= TASK OBJECTIVE =
Pick out each line of the records in which the word "Inductive" appears.

----- GIVEN INFORMATION -----

(** * MediAssist-AI: the RAG answer generator

    A shallow embedding of [src/rag/generation/generator.py]
    (class [AnswerGenerator]) and the properties its specification states
    about context formatting, citation extraction and the degraded mode.

    Python strings are modelled as Rocq strings, that is as the bytes of
    their UTF-8 encoding.  The markers the code searches for are ASCII, and
    UTF-8 is self-synchronising, so a substring test on the bytes agrees
    with Python's test on code points. *)

From Stdlib Require Import ZArith Lia Ascii String List.
From stdpp Require Import base tactics option list sorting strings pretty gmap.

Local Open Scope string_scope.

(** * The program *)

(** ** Python values *)

(** The values a document can hold under [content] and inside [metadata].
    The code does two things with them: it renders them inside an f-string
    and it copies them, unchanged, into a citation.  An object other than
    [None], a [bool], an [int] or a [str] (a list of authors, a float) is
    therefore represented by what [format] renders it as. *)
Inductive pyval : Type :=
  | PNone
  | PBool (b : bool)
  | PInt (z : Z)
  | PStr (s : string)
  | POther (rendering : string).

(** [f"{v}"]: what an f-string replacement field renders [v] as. *)
Definition py_format (v : pyval) : string :=
  match v with
  | PNone => "None"
  | PBool true => "True"
  | PBool false => "False"
  | PInt z => pretty z
  | PStr s => s
  | POther r => r
  end.

(** What [doc.get("metadata", {})] can evaluate to when the key is present:
    a dict, on which [.get] works, or some other object, on which [.get]
    raises [AttributeError]. *)
Inductive pyobj : Type :=
  | ODict (m : gmap string pyval)
  | OVal (v : pyval).

(** A retrieved document: a Python dict of which the code reads the two keys
    [content] and [metadata]; a field is [None] when the key is missing. *)
Record document : Type := Document {
  content : option pyval;
  metadata : option pyobj;
}.

(** ** Exceptions *)

Inductive exn : Type :=
  | AttributeError
  | LLMError (msg : string).

Inductive result (A : Type) : Type :=
  | Ok (a : A)
  | Raise (e : exn).
Arguments Ok {A} a.
Arguments Raise {A} e.

#[global] Instance result_ret : MRet result := λ A a, Ok a.
#[global] Instance result_bind : MBind result := λ A B k r,
  match r with
  | Ok a => k a
  | Raise e => Raise e
  end.

(** ** String and dict operations of the Python runtime *)

(** [sub in s] on strings. *)
Fixpoint contains (sub s : string) : bool :=
  String.prefix sub s ||
  match s with
  | EmptyString => false
  | String _ rest => contains sub rest
  end.

(** [sep.join(parts)]. *)
Fixpoint join (sep : string) (parts : list string) : string :=
  match parts with
  | [] => ""
  | [p] => p
  | p :: ps => p ++ sep ++ join sep ps
  end.

Definition LF : ascii := "010"%char.
Definition NL : string := String LF "".

(** [s.split("\n")]: the lines of a text, a line being a maximal run of
    characters between line feeds. *)
Fixpoint lines (s : string) : list string :=
  match s with
  | EmptyString => [""]
  | String c rest =>
      if Ascii.eqb c LF then "" :: lines rest
      else match lines rest with
           | l :: ls => String c l :: ls
           | [] => [String c ""]
           end
  end.

(** An answer without an opening bracket cites nothing, whatever the
    documents are: their metadata is not even looked at. *)
Fixpoint has_char (c : ascii) (s : string) : bool :=
  match s with
  | EmptyString => false
  | String b rest => Ascii.eqb c b || has_char c rest
  end.

(** [dict.get(key, default)] and [dict.get(key)]. *)
Definition dict_get_default (m : gmap string pyval) (key : string)
    (default : pyval) : pyval :=
  match m !! key with
  | Some v => v
  | None => default
  end.

Definition dict_get (m : gmap string pyval) (key : string) : pyval :=
  dict_get_default m key PNone.

(** [obj.get(...)] on an arbitrary object: only a dict has the method. *)
Definition as_dict (o : pyobj) : result (gmap string pyval) :=
  match o with
  | ODict m => Ok m
  | OVal _ => Raise AttributeError
  end.

(** [doc.get("metadata", {})]. *)
Definition doc_metadata (doc : document) : pyobj :=
  match metadata doc with
  | Some o => o
  | None => ODict ∅
  end.

(** [doc.get("content", "")]. *)
Definition doc_content (doc : document) : pyval :=
  match content doc with
  | Some v => v
  | None => PStr ""
  end.

(** ** Citations *)

(** The dict [_extract_citations] builds for a cited document. *)
Module Citation.
Record t : Type := Make {
  index : nat;
  title : pyval;
  authors : pyval;
  year : pyval;
}.
End Citation.

(** [f"[{i}]"]. *)
Definition marker (i : nat) : string := "[" ++ pretty i ++ "]".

-----

= ANSWER TO THIS TASK =
Inductive pyval : Type :=
Inductive pyobj : Type :=
Inductive exn : Type :=
Inductive result (A : Type) : Type :=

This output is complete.